Since we are all mortal and confronted by our mortality at every sign of aging, we all have the challenge of identifying what we have lost and moving through the grieving process to acceptance. Otherwise we will waste the time of life we are in trying to live in a time long gone. We will miss whatever opportunities lie embedded in the present, opportunities unavailable to us until now.

For those with Parkinson’s Disease or any other seriously debilitating disease, the pace of the loss is increased, the degree intensified. There is just more grieving to do and more acceptance to seek. The abilities in those with a progressive disease may diminish to the extent that it seems virtually impossible to find anything left for them to do.

In almost forty years of pastoring, I have been invited innumerable times into peoples’ lives at the death of someone they loved.  (Sometimes it was someone I loved too.)  Sometimes the death came at the end of a long life. Sometimes there was a protracted illness. Sometimes people stood watch as their loved ones died painfully.  Sometimes the death came so suddenly as to leave them breathless, having had no time to prepare or say goodbye.  No matter how it happens, a death must be grieved. It is not a matter of one being harder or easier to deal with, each must be grieved.

For those who are Caregivers for someone with a progressive disease for which there is no known cure, the grieving is spread over all the years of Caregiving.  There are times when the pace is measured by small steps and times when there are frightening leaps toward the inevitable end of the journey.  Grieving is an important process in the journey.  It gives us a chance to express a variety of emotions, to deny for a while whatever it is that has been lost, to spew out some anger, to spend time wondering what we could do to change it, to just feel bad about it for a while and finally to recognize it for what it is, another step we have taken as we travel along with each other and the disease.

When we move through grief in a healthy way, the accepance that comes frees us to be ready to see what possibilities lie in the present.  We are able to see them and judge their value by what is so in the present, not by a past that is no longer accessible.

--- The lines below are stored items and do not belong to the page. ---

(** C10: whenever every answer names a generated question, the stub
    evaluator returns one evaluation per answer whose [aiScore] is
    [min(100, min(90, max(30, length / 10)) + bonus)], the bonus being
    10 when [timeSpent] is below half the time limit and 0 otherwise;
    the score lies in [30, 100], a blank answer gets 30 or 40, and the
    [percentageScore] of a non-empty interview is at least 30 (and at
    most 100), blank answers or not.  The answers are an array, of at
    most [max_array_length] elements: the sums of their scores are
    then exact bounds in binary64. *)
Theorem stub_evaluator_floor :
  forall (questions : list Question) (random : nat -> Q) (answers : list Answer),
    (forall a, In a answers -> exists q, findQuestion questions (questionId a) = Some q) ->
    exists evals,
      processAnswers questions random answers = Some evals
      /\ Forall2 (evaluated questions) answers evals
      /\ Forall (fun e => 30 <= aiScore e <= 100)%Q evals
      /\ (answers <> [] ->
          Z.of_nat (List.length answers) <= max_array_length ->
          forall config, exists p,
              percentageScore (calculateResults config questions answers evals) = Some p
              /\ 30 <= p <= 100).
Proof.
  intros questions random answers Hfound.
  destruct (processAnswers_from_total questions random answers Hfound O)
    as (evals & He & HF).
  exists evals. split; [exact He|]. split; [exact HF|].
  assert (Hband : Forall (fun e => 30 <= aiScore e <= 100)%Q evals).
  { clear He Hfound.
    induction HF as [|a e l l' (q & _ & _ & Hb & _) _ IH];
      [apply Forall_nil | apply Forall_cons; assumption]. }
  split; [exact Hband|].
  intros Hne Harr config.
  assert (Hlen : List.length evals = List.length answers)
    by exact (processAnswers_length _ _ _ _ He).
  assert (Hne' : evals <> []).
  { destruct evals; [|discriminate]. destruct answers; [congruence | discriminate]. }
  assert (Hn : 100 * Z.of_nat (List.length evals) < 2 ^ 53).
  { rewrite Hlen. apply array_sum_exact, Harr. }
  destruct (mean_bounds 30 100 evals Hne' ltac:(lia) Hn Hband) as [Hlo Hhi].
  unfold calculateResults; simpl.
  destruct evals as [|e evals']; [congruence|].
  eexists. split; [reflexivity|]. split.
  - rewrite <- (Math_round_Z 30) at 1. apply Math_round_mono. exact Hlo.
  - apply Z.le_trans with (Math_round (inject_Z 100)).
    + apply Math_round_mono. exact Hhi.
    + rewrite Math_round_Z. apply Z.le_refl.
Qed.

It must be added that those of us who deal with Parkinson’s Disease, Parkinson’s Disease Dementia, Lewy Body Dementia and a number of diseases like them have the even more frustrating challenge of grieving the loss of one level of functionality, only to see it return for a time, then disappear, return again, all without any identifible pattern.  It is sort of like the weather in Kansas and Oklahoma.  If you don’t like it, just wait a bit, and it will change. One loss may be grieved many times.  There is joy when what has been lost returns and sadness when it leaves again.  We have the challenge of grieving the loss of consistency and the ability to make and realize plans based on the abilities that exist at the moment.  We have to develop the ability to turn on a dime and change directions based on what is so in each moment as it comes.  Our need is to come to acceptance that we are not on a train moving at a measured pace in a certain direction.  Our need is to accept that we are on a roller coaster with all the twists and turns, ups and downs, with no way of knowing when or where we will be next.  We know the destination for certain.  We just have no idea when that destination come and the roller coaster will stop.

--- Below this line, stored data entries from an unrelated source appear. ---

(** From the start: each call executes the body at most once, and a list
    that a call returns holds every record of the source. *)
Lemma steps_from_start (src : source) (s0 : state) (ts : list thread)
    (w : world) :
  cache s0 = None -> Forall (fun t => t = Calling) ts ->
  rtc (step src) (World s0 ts) w ->
  (loads (shared w) + running (threads w) + calling (threads w)
   <= loads s0 + length ts)%nat
  /\ (forall rows i l,
         src = Readable rows ->
         threads w !! i = Some (Finished (Return l)) ->
         heap (shared w) !! l = Some (items_of_rows rows)).
Proof.
  intros Hc Hts Hsteps.
  assert (Q : (loads (shared w) + running (threads w) + calling (threads w)
               <= loads s0 + length ts)%nat
              /\ (forall rows, src = Readable rows ->
                    (forall l, cache (shared w) = Some l ->
                               heap (shared w) !! l
                               = Some (items_of_rows rows))
                    /\ (forall i l,
                           threads w !! i = Some (Finished (Return l)) ->
                           heap (shared w) !! l
                           = Some (items_of_rows rows)))).
  { revert w Hsteps.
    apply (rtc_ind_r
             (fun w =>
                (loads (shared w) + running (threads w)
                 + calling (threads w) <= loads s0 + length ts)%nat
                /\ (forall rows, src = Readable rows ->
                      (forall l, cache (shared w) = Some l ->
                                 heap (shared w) !! l
                                 = Some (items_of_rows rows))
                      /\ (forall i l,
                             threads w !! i = Some (Finished (Return l)) ->
                             heap (shared w) !! l
                             = Some (items_of_rows rows))))
             (World s0 ts)).
    { simpl. destruct (all_calling ts Hts) as [-> ->]. split; [lia|].
      intros rows _. split; [intros l Hl; congruence|].
      intros i l Hi. rewrite Forall_lookup in Hts.
      by pose proof (Hts i _ Hi). }
    intros w1 w2 _ Hstep [Hn J].
    destruct Hstep as [w1 i l Hi Hl | w1 i Hi Hl | w1 i l s' Hi Hb
                      | w1 i e s' Hi Hb]; simpl.
    - pose proof (running_insert _ i _ (Finished (Return l)) Hi) as Hr.
      pose proof (calling_insert _ i _ (Finished (Return l)) Hi) as Hk.
      simpl in Hr, Hk. split; [lia|].
      intros rows Hsrc. destruct (J rows Hsrc) as [J1 J2].
      split; [done|]. intros j l' Hj.
      destruct (lookup_insert_thread _ i j _ _ ltac:(by eexists) Hj)
        as [[_ [= <-]] | [_ Hj']]; eauto.
    - pose proof (running_insert _ i _ Running Hi) as Hr.
      pose proof (calling_insert _ i _ Running Hi) as Hk.
      simpl in Hr, Hk. split; [lia|].
      intros rows Hsrc. destruct (J rows Hsrc) as [J1 J2].
      split; [done|]. intros j l' Hj.
      destruct (lookup_insert_thread _ i j _ _ ltac:(by eexists) Hj)
        as [[_ [=]] | [_ Hj']]; eauto.
    - pose proof (running_insert _ i _ (Finished (Return l)) Hi) as Hr.
      pose proof (calling_insert _ i _ (Finished (Return l)) Hi) as Hk.
      destruct (load_words_body_frame _ _ _ _ Hb) as (Hc' & Hn' & Hh').
      simpl in Hr, Hk. split; [lia|].
      intros rows ->. destruct (J rows eq_refl) as [J1 J2].
      rewrite load_words_body_run in Hb. injection Hb as <- <-. simpl.
      split.
      + intros c Hcache. destruct (cache (shared w1)) as [c'|] eqn:Hc1.
        * injection Hcache as <-. apply lookup_alloc_old. auto.
        * injection Hcache as <-. apply lookup_insert_eq.
      + intros j l' Hj.
        destruct (lookup_insert_thread _ i j _ _ ltac:(by eexists) Hj)
          as [[_ [= <-]] | [_ Hj']].
        * apply lookup_insert_eq.
        * apply lookup_alloc_old. eauto.
    - pose proof (running_insert _ i _ (Finished (Raise e)) Hi) as Hr.
      pose proof (calling_insert _ i _ (Finished (Raise e)) Hi) as Hk.
      destruct (load_words_body_frame _ _ _ _ Hb) as (Hc' & Hn' & Hh').
      simpl in Hr, Hk. split; [lia|].
      intros rows ->. rewrite load_words_body_run in Hb. discriminate. }
  destruct Q as [Q1 Q2]. split; [done|].
  intros rows i l Hsrc Hi. destruct (Q2 rows Hsrc) as [_ J2]. eauto.
Qed.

In the meantime, the journey with Parkinson’s or any debilitating disease accompanying us demands that we learn to grieve effectively.  The grieving helps us find our way to acceptance so that we can live in the present, so that we can see and take advantage of whatever opportunities lie in the present as it really is.  The ability to grieve losses effectively frees us to live with meaning and purpose the life we have each day as it comes.  The day we are in is the only one we have for sure.  Grieving well frees us to live it to the full.